Now I am confused. House cleaning, laundry, organising drawers: These are classic procrastination activities which my claims of experience do not allow me to even use as procrastination devices and they fill my to do list.
My weekly prose post is late.
I have linked three ideas and I feel clever but I am most proud that I haven’t forgotten the ideas.
It started with my imaginary conversation explaining my donation of the mini cheese grater. I suppose it would be more precise to say that it started with my grating some Ossau-Iraty (a basque sheep’s milk cheese) but, even if I enjoy parentheticals, this is about the cheese grater, not the cheese, nor the spaghetti it was destined for. Actually, the conversation I am having in my head is not even about the cheese grater but about paying it forward.
I am imagining explaining to the owner of the Airbnb that I like leaving apartments better equipped than I found them. It only takes a few euros, less than the price of a coffee, and I get the psychological benefits of paying it forward.
Like all imaginary conversations, it is developing brilliantly. Paying it forward is a concept that I think is not well know in France. I could of course be wrong – when I actually talk to other people, I discover that many a concept is better known than I had imagined. Anyhow, I imagine having to explain it.

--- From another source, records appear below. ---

(** ** The two entry points *)

(** C1: [verbose] is meant to return what [operator()] returns and to leave
    the same status.  It lacks the test for a non-finite cost and the
    function-tolerance test of [operator()], and the results differ: with the
    constructor's defaults on bounds 0 and 2 and the cost [x^2], and with
    function tolerance 0.1 on the bracket (0, 1, 4) and the cost
    [-(x-2)^2]. *)
Theorem verbose_differs_from_operator_call :
  (returned (operator_call (construct 0 2) square) = 0
   /\ status_after (operator_call (construct 0 2) square) = EXECUTING
   /\ is_nan (returned (verbose (construct 0 2) square)) = true
   /\ status_after (verbose (construct 0 2) square) = OUTSIDE_BOUNDS)
  /\
  (let q := set_function_tolerance 0.1 bracket_0_1_4 in
   returned (operator_call q concave_parabola) = 1
   /\ status_after (operator_call q concave_parabola) = SUCCESS
   /\ is_nan (returned (verbose q concave_parabola)) = true
   /\ status_after (verbose q concave_parabola) = NONCONVEX).
Proof. repeat split; vm_compute; reflexivity. Qed.

(** ** The iteration budget *)

Lemma initialise_evaluated (w : world recording) :
  evaluated (functor (snd (initialise w)))
  = evaluated (functor w)
      ++ [init_lower (this w); init_mid (this w); init_upper (this w)].
Proof.
  unfold initialise, call, recording_functor. cbn.
  now rewrite <- !app_assoc.
Qed.

Lemma entry_evaluated (q : QuadraticLineSearch) (f : recording) :
  evaluated (functor (snd (entry q f)))
  = evaluated f ++ [init_lower q; init_mid q; init_upper q].
Proof. unfold entry. now rewrite initialise_evaluated. Qed.








(** ** Order of the bracket *)

(** As [body_paths], keeping the outcome of each test. *)
Ltac body_paths_eqn :=
  cbv beta zeta;
  repeat match goal with
  | |- context [let '(_, _) := call ?f ?x in _] => destruct (call f x) eqn:?
  | |- context [if ?c then _ else _] => destruct c eqn:?
  end.

Section Order.

Context {F : Type} `{Functor F}.

Import FloatOrder.

(** A pass with an ordered candidate keeps [l <= m <= u]. *)
Lemma iteration_bracketed (b b' : bracket) (w w' : world F) :
  iteration b w = Continue b' w' ->
  ordered_candidate b = true -> bracketed b = true -> bracketed b' = true.
Proof.
  destruct b as [l m u fl fm fu].
  unfold ordered_candidate, bracketed, candidate, iteration.
  cbv beta zeta iota. cbn [b_l b_m b_u].
  set (n := 0.5 * (l + m) - _).
  intros E Hn Hb.
  apply negb_true_iff in Hn. apply andb_prop in Hb as [Hlm Hmu].
  destruct (leb_ordered _ _ Hlm) as [Hl Hm], (leb_ordered _ _ Hmu) as [_ Hu].
  revert E. body_paths_eqn.
  all: intros E; inversion E; subst; clear E; cbn [b_l b_m b_u].
  all: apply andb_true_intro; split; auto using ltb_leb, nlt_leb.
Qed.

(** A pass with an ordered candidate other than [l] and [u] keeps
    [l < m < u]. *)
Lemma iteration_strictly_bracketed (b b' : bracket) (w w' : world F) :
  iteration b w = Continue b' w' ->
  apart_candidate b = true -> strictly_bracketed b = true ->
  strictly_bracketed b' = true.
Proof.
  destruct b as [l m u fl fm fu].
  unfold apart_candidate, strictly_bracketed, candidate, iteration.
  cbv beta zeta iota. cbn [b_l b_m b_u].
  set (n := 0.5 * (l + m) - _).
  intros E Hn Hb.
  apply andb_prop in Hn as [Hn Hnu]. apply andb_prop in Hn as [Hn Hnl].
  apply negb_true_iff in Hn, Hnl, Hnu. apply andb_prop in Hb as [Hlm Hmu].
  destruct (ltb_ordered _ _ Hlm) as [Hl Hm], (ltb_ordered _ _ Hmu) as [_ Hu].
  revert E. body_paths_eqn.
  all: intros E; inversion E; subst; clear E; cbn [b_l b_m b_u].
  all: apply andb_true_intro; split; auto using nlt_neq_ltb.
Qed.

End Order.
(** X20.  [stop] never fails, whatever [launchctl unload] returns: it
    leaves no LaunchAgent file, runs [launchctl unload] exactly when the
    file was there, keeps the virtual environment, and a second [stop]
    changes nothing. *)
Theorem uninstall_agent_removes_agent (w : Cli.world) :
  exists w',
    uninstall_agent w = (Cli.Done, w')
    /\ Cli.plist w' = None
    /\ Cli.venv_exists w' = Cli.venv_exists w
    /\ Cli.runs w'
       = Cli.runs w ++ match Cli.plist w with
                       | Some _ => [unload_cmd]
                       | None => []
                       end
    /\ uninstall_agent w' = (Cli.Done, w').
Proof.
  unfold Cli.uninstall_agent. destruct w as [v [text|] rs]; cbn [Cli.plist].
  - unfold Cli.andthen. rewrite subprocess_run_other by (cbn; discriminate).
    cbn [andb Cli.unlink_plist Cli.venv_exists Cli.plist Cli.runs].
    eexists. split; [reflexivity|]. cbn. repeat split.
  - exists {| Cli.venv_exists := v; Cli.plist := None; Cli.runs := rs |}.
    cbn. rewrite app_nil_r. repeat split.
Qed.

(** X21.  When the virtual environment is missing and one of the three
    set-up commands fails, [install] stops at the first one that fails with
    its [CalledProcessError]: later commands are not run, the LaunchAgent
    file is left as it was and [launchctl load] is not run. *)
Theorem install_agent_failed_setup (w : Cli.world) (pre post : list (list string))
    (c : list string) :
  Cli.venv_exists w = false ->
  [venv_cmd; pip_upgrade_cmd; pip_requirements_cmd] = pre ++ c :: post ->
  Forall (fun d => returncode d = 0) pre ->
  returncode c <> 0 ->
  exists w',
    install_agent w = (Cli.CalledProcessError (returncode c) c, w')
    /\ Cli.plist w' = Cli.plist w
    /\ Cli.runs w' = Cli.runs w ++ pre ++ [c].
Proof.
  intros Hv Hsplit Hpre Hc.
  unfold Cli.install_agent, Cli.andthen at 1, Cli.create_venv.
  rewrite Hv. cbn [negb]. unfold Cli.andthen.
  rewrite subprocess_run_venv.
  destruct pre as [|p0 pre].
  { injection Hsplit as <- _. apply Z.eqb_neq in Hc. rewrite Hc.
    eexists. split; [reflexivity|]. now cbn. }
  injection Hsplit as <- Hsplit.
  apply Forall_cons_iff in Hpre as [H0 Hpre]. rewrite H0. cbn [Z.eqb].
  rewrite subprocess_run_other by (cbn; discriminate). cbn [andb].
  destruct pre as [|p1 pre].
  { injection Hsplit as <- _. apply Z.eqb_neq in Hc. rewrite Hc. cbn [negb].
    eexists. split; [reflexivity|]. cbn. now rewrite <- app_assoc. }
  injection Hsplit as <- Hsplit.
  apply Forall_cons_iff in Hpre as [H1 Hpre]. rewrite H1. cbn [Z.eqb negb].
  rewrite subprocess_run_other by (cbn; discriminate). cbn [andb].
  destruct pre as [|p2 pre].
  { injection Hsplit as <- _. apply Z.eqb_neq in Hc. rewrite Hc. cbn [negb].
    eexists. split; [reflexivity|]. cbn. now rewrite <- !app_assoc. }
  injection Hsplit as _ Hsplit. now destruct pre.
Qed.
(** What [processBarcodeRequest] does once the lookup has settled. *)
Definition lookupSettled (barcode : string) (outcome : JS.M ApiResponse)
  : list effect :=
  match outcome with
  | inr response =>
      if success response
         && match data response with Some _ => true | None => false end
      then [Navigate barcode]
      else [AlertNotFound barcode]
  | inl _ => [AlertError]
  end.

(** The double-quote character. *)
Definition quote : string := String (Ascii.ascii_of_nat 34) EmptyString.

(** Title and message of the alert an effect shows. *)
Definition alertText (e : effect) : option (string * string) :=
  match e with
  | AlertNotFound barcode =>
      Some ("Ürün Bulunamadı",
            quote ++ barcode ++ quote ++
            " barkodlu ürün bulunamadı. Tekrar denemek için farklı bir barkod okutun.")%string
  | AlertError =>
      Some ("Hata",
            "Ürün bilgisi alınırken bir hata oluştu. Lütfen tekrar deneyin.")%string
  | _ => None
  end.

End Dispatcher.

(* ===================================================================== *)
(** ** One screen instance among its callbacks *)
(* ===================================================================== *)

Module Machine.

(** The callbacks a camera screen registers; both variants provide them. *)
Class Screen (S : Type) : Type := {
  processing : S -> bool;                          (* the isProcessing flag *)
  scanned : Z -> string -> S -> S * list effect;   (* handleBarcodeScanned *)
  timerFired : S -> S * list effect;               (* a pending timer's callback *)
  dismissed : S -> S;                              (* the alert button *)
  focused : S -> S;                                (* useFocusEffect callback *)
  blurred : S -> S                                 (* its cleanup *)
}.

#[global] Instance ScreenA : Screen VariantA.state := {
  processing := VariantA.isProcessing;
  scanned := VariantA.handleBarcodeScanned;
  timerFired := VariantA.confirmTimeoutFired;
  dismissed := VariantA.alertDismissed;
  focused := VariantA.onFocus;
  blurred := VariantA.onBlur
}.

#[global] Instance ScreenB : Screen VariantB.state := {
  processing := VariantB.isProcessing;
  scanned := VariantB.handleBarcodeScanned;
  timerFired := fun st => (st, []);
  dismissed := VariantB.alertDismissed;
  focused := VariantB.onFocus;
  blurred := VariantB.onBlur
}.

(** What the single UI thread can run next. *)
Inductive event : Type :=
| EvScan (now : Z) (barcode : string)
| EvTimer
| EvSettle (i : nat) (outcome : JS.M Api.ApiResponse)  (* i-th pending lookup settles *)
| EvDismiss
| EvFocus
| EvBlur.

(** The screen with its surroundings: the lookups called and not yet
    settled, and the alerts shown and not yet acknowledged. *)
Record world (S : Type) : Type := mkWorld {
  screen : S;
  inFlight : list string;
  openAlerts : nat
}.
Arguments mkWorld {S} _ _ _.
Arguments screen {S} _.
Arguments inFlight {S} _.
Arguments openAlerts {S} _.

Definition lookupsOf (effs : list effect) : list string :=
  flat_map (fun e => match e with Lookup b => [b] | _ => [] end) effs.

Definition alertsOf (effs : list effect) : nat :=
  List.length (filter (fun e => match e with
                                | AlertNotFound _ | AlertError => true
                                | _ => false
                                end) effs).

Fixpoint removeNth {A : Type} (i : nat) (l : list A) : list A :=
  match i, l with
  | _, [] => []
  | O, _ :: rest => rest
  | S j, a :: rest => a :: removeNth j rest
  end.

Section Run.
Context {S : Type} `{Screen S}.

Definition step (w : world S) (e : event) : world S * list effect :=
  match e with
  | EvScan now barcode =>
      let '(s, effs) := scanned now barcode (screen w) in
      (mkWorld s (inFlight w ++ lookupsOf effs) (openAlerts w), effs)
  | EvTimer =>
      let '(s, effs) := timerFired (screen w) in
      (mkWorld s (inFlight w) (openAlerts w), effs)
  | EvSettle i outcome =>
      match nth_error (inFlight w) i with
      | Some barcode =>
          let effs := Dispatcher.lookupSettled barcode outcome in
          (mkWorld (screen w) (removeNth i (inFlight w))
                   (openAlerts w + alertsOf effs), effs)
      | None => (w, [])
      end
  | EvDismiss =>
      match openAlerts w with
      | O => (w, [])
      | Datatypes.S n => (mkWorld (dismissed (screen w)) (inFlight w) n, [])
      end
  | EvFocus => (mkWorld (focused (screen w)) (inFlight w) (openAlerts w), [])
  | EvBlur => (mkWorld (blurred (screen w)) (inFlight w) (openAlerts w), [])
  end.

(** A run, with the log of what each event did. *)
Fixpoint run (trace : list event) (w : world S)
  : world S * list (event * list effect) :=
  match trace with
  | [] => (w, [])
  | e :: rest =>
      let '(w1, effs) := step w e in
      let '(w2, log) := run rest w1 in
      (w2, (e, effs) :: log)
  end.

(** Focus arrives only while no lookup is pending and no alert is open. *)
Fixpoint focusWhenQuiet (trace : list event) (w : world S) : bool :=
  match trace with
  | [] => true
  | e :: rest =>
      match e with
      | EvFocus =>
          match inFlight w, openAlerts w with
          | [], O => true
          | _, _ => false
          end
      | _ => true
      end && focusWhenQuiet rest (fst (step w e))
  end.
End Run.

Definition start {S : Type} (s : S) : world S := mkWorld s [] 0.

(** Pending lookups and open alerts together number at most one, and while
    there is one the processing flag is set. *)
Definition gated {S : Type} `{Screen S} (w : world S) : Prop :=
  (List.length (inFlight w) + openAlerts w <= 1)%nat /\
  ((List.length (inFlight w) + openAlerts w = 1)%nat ->
   processing (screen w) = true).

(** The first clock reading of a list, if any, is no earlier than [t]. *)
Definition startsFrom (t : Z) (times : list Z) : Prop :=
  match times with
  | t1 :: _ => t <= t1
  | [] => True
  end.

(** The clock readings of the scans of a log that called the lookup. *)
Definition acceptedTimes (log : list (event * list effect)) : list Z :=
  flat_map (fun entry =>
              match entry with
              | (EvScan now _, _ :: _) => [now]
              | _ => []
              end) log.

Definition isFocusOrBlur (e : event) : bool :=
  match e with EvFocus | EvBlur => true | _ => false end.

End Machine.

(* ===================================================================== *)
(** ** Vocabulary of the stated properties *)
(* ===================================================================== *)

Module Spec.
Import Scanner.

(** The progress ratio in the specification's words: the entries of the
    window that equal the value just read, over N. *)
Definition matchingProgress (window : list string) (v : string) : Q :=
  inject_Z (Z.of_nat (List.length (filter (fun b => String.eqb b v) window)))
  / inject_Z (Z.of_nat VariantA.CONFIRM_COUNT).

A good explanation needs a metaphor, analogy or simile. Looking for one, I remember that gratitude is another behaviour that leads to greater happiness.
The Airbnb owner is now forgotten. I am admiring the virtuous circle I have “discovered.” Paying it forward leads to gratitude on the part of the receiver. Break out the incense! I’m ready to put on my guru hat and preach paying it forward to create gratitude and make the world a happier place.
I am pleased with myself. This doesn’t solve the world’s big problems but it plugs in positive values into the utilitarian equation. Win-win. A little bit more eudaimonia for everyone. My self-satisfaction moves up another level with the addition of utilitarianism in the mix.
I drift off to sleep, pleased that I don’t have to defend my ideas in public. Simple solutions to the world’s problems rarely work well when put to the test because the problems are not as simple as the solution suggests. Besides the rigour required would kill my pleasure and I might discover the idea is less clever than it feels.